Problem to work on: Word for word, transcribe the data below from the line with "destruct (log_total_and_bounded expand_s" to the line with "apply (log_short_message_intact expand_s", keeping both of those lines.

Stored data entries:
....
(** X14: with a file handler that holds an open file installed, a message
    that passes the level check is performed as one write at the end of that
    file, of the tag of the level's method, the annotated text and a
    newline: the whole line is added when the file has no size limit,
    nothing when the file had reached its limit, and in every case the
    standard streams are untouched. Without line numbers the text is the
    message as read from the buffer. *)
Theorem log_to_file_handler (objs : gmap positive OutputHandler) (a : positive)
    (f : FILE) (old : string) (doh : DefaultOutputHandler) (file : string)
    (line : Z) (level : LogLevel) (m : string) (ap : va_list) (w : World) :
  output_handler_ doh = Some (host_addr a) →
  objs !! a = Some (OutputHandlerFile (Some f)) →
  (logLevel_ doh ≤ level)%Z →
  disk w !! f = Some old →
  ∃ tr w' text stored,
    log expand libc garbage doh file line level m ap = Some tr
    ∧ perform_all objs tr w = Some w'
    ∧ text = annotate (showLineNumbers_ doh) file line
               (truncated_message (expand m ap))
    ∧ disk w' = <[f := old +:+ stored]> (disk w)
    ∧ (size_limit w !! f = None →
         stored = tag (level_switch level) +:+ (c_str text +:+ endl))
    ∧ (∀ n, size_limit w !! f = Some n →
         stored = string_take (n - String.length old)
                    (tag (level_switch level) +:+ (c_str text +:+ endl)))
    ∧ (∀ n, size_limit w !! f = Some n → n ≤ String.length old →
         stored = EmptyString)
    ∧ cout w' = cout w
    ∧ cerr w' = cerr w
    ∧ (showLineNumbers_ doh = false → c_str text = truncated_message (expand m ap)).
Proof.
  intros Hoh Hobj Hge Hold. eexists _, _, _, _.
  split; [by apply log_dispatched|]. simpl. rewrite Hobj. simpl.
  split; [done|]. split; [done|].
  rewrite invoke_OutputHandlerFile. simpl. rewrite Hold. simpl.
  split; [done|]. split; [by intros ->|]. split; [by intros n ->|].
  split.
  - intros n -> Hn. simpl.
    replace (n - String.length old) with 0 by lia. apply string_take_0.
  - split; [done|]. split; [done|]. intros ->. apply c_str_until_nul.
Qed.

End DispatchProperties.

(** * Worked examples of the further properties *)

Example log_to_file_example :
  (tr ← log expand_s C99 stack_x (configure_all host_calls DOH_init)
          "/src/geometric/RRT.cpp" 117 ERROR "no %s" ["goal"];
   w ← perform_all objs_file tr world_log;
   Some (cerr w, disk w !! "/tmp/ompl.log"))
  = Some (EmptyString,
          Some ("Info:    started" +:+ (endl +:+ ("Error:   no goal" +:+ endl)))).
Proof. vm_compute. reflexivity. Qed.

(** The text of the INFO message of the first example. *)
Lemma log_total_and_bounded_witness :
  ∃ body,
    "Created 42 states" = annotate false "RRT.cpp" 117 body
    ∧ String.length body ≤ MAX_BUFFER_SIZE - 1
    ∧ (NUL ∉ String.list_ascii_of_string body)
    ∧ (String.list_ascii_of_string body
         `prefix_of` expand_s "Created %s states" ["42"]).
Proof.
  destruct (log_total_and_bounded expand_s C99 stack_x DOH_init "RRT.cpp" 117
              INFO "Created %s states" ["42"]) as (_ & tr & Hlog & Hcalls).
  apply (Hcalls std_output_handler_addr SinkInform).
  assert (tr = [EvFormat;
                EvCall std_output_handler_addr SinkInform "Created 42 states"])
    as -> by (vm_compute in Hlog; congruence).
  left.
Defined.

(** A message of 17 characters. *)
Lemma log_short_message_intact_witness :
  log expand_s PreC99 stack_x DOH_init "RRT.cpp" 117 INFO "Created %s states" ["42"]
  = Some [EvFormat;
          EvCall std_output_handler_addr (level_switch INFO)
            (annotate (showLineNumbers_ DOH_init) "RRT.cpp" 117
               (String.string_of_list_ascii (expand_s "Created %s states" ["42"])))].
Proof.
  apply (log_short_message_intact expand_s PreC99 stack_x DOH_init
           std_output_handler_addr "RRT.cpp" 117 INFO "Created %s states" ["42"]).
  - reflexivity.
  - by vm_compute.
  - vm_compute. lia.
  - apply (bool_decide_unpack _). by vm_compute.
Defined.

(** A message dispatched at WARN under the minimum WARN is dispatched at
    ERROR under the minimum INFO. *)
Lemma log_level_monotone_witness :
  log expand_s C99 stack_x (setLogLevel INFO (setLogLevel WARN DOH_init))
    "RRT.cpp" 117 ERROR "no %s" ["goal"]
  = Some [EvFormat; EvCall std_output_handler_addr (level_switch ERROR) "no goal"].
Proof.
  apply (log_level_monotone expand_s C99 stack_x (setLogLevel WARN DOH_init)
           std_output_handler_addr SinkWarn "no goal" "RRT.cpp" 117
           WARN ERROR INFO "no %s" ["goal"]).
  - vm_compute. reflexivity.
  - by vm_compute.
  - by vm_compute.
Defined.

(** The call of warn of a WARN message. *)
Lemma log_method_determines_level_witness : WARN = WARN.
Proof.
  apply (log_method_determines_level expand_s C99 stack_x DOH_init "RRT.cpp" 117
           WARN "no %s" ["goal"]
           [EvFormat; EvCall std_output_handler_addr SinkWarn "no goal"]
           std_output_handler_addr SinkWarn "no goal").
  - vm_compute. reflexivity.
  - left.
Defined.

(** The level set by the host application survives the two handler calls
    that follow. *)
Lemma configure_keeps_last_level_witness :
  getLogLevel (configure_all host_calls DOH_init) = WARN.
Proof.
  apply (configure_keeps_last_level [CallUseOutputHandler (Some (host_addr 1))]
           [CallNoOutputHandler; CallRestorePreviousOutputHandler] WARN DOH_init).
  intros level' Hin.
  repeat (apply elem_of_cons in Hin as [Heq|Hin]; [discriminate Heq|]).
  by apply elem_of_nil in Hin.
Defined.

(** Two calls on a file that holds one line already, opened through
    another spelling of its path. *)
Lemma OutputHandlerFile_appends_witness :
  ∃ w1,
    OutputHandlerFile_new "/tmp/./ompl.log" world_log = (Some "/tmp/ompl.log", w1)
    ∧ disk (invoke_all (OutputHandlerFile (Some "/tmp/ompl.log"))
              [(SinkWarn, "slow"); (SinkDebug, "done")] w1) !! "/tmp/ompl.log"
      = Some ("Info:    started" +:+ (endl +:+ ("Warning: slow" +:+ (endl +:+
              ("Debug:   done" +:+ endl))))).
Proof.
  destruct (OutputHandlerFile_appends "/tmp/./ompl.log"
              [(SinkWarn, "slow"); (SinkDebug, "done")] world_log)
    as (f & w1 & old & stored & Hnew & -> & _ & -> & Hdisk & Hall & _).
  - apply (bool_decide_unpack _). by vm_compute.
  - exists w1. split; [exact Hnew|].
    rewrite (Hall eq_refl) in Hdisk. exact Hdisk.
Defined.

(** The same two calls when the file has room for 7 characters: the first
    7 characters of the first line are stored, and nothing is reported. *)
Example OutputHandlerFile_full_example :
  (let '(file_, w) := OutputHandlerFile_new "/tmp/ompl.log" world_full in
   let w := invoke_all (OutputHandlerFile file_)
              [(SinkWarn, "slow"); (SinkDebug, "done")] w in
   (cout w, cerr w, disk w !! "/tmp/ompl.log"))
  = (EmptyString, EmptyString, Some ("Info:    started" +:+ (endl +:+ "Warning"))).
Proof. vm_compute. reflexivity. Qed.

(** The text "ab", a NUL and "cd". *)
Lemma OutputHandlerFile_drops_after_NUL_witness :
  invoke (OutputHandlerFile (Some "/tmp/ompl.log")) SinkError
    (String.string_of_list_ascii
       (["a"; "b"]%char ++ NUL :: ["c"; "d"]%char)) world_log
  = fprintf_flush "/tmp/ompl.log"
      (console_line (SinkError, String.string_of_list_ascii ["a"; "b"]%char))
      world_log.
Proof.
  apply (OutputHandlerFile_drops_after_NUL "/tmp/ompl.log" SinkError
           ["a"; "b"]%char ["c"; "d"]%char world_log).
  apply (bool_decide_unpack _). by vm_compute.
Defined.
....
Answer to the exercise:
  destruct (log_total_and_bounded expand_s C99 stack_x DOH_init "RRT.cpp" 117
              INFO "Created %s states" ["42"]) as (_ & tr & Hlog & Hcalls).
  apply (Hcalls std_output_handler_addr SinkInform).
  assert (tr = [EvFormat;
                EvCall std_output_handler_addr SinkInform "Created 42 states"])
    as -> by (vm_compute in Hlog; congruence).
  left.
Defined.

(** A message of 17 characters. *)
Lemma log_short_message_intact_witness :
  log expand_s PreC99 stack_x DOH_init "RRT.cpp" 117 INFO "Created %s states" ["42"]
  = Some [EvFormat;
          EvCall std_output_handler_addr (level_switch INFO)
            (annotate (showLineNumbers_ DOH_init) "RRT.cpp" 117
               (String.string_of_list_ascii (expand_s "Created %s states" ["42"])))].
Proof.
  apply (log_short_message_intact expand_s PreC99 stack_x DOH_init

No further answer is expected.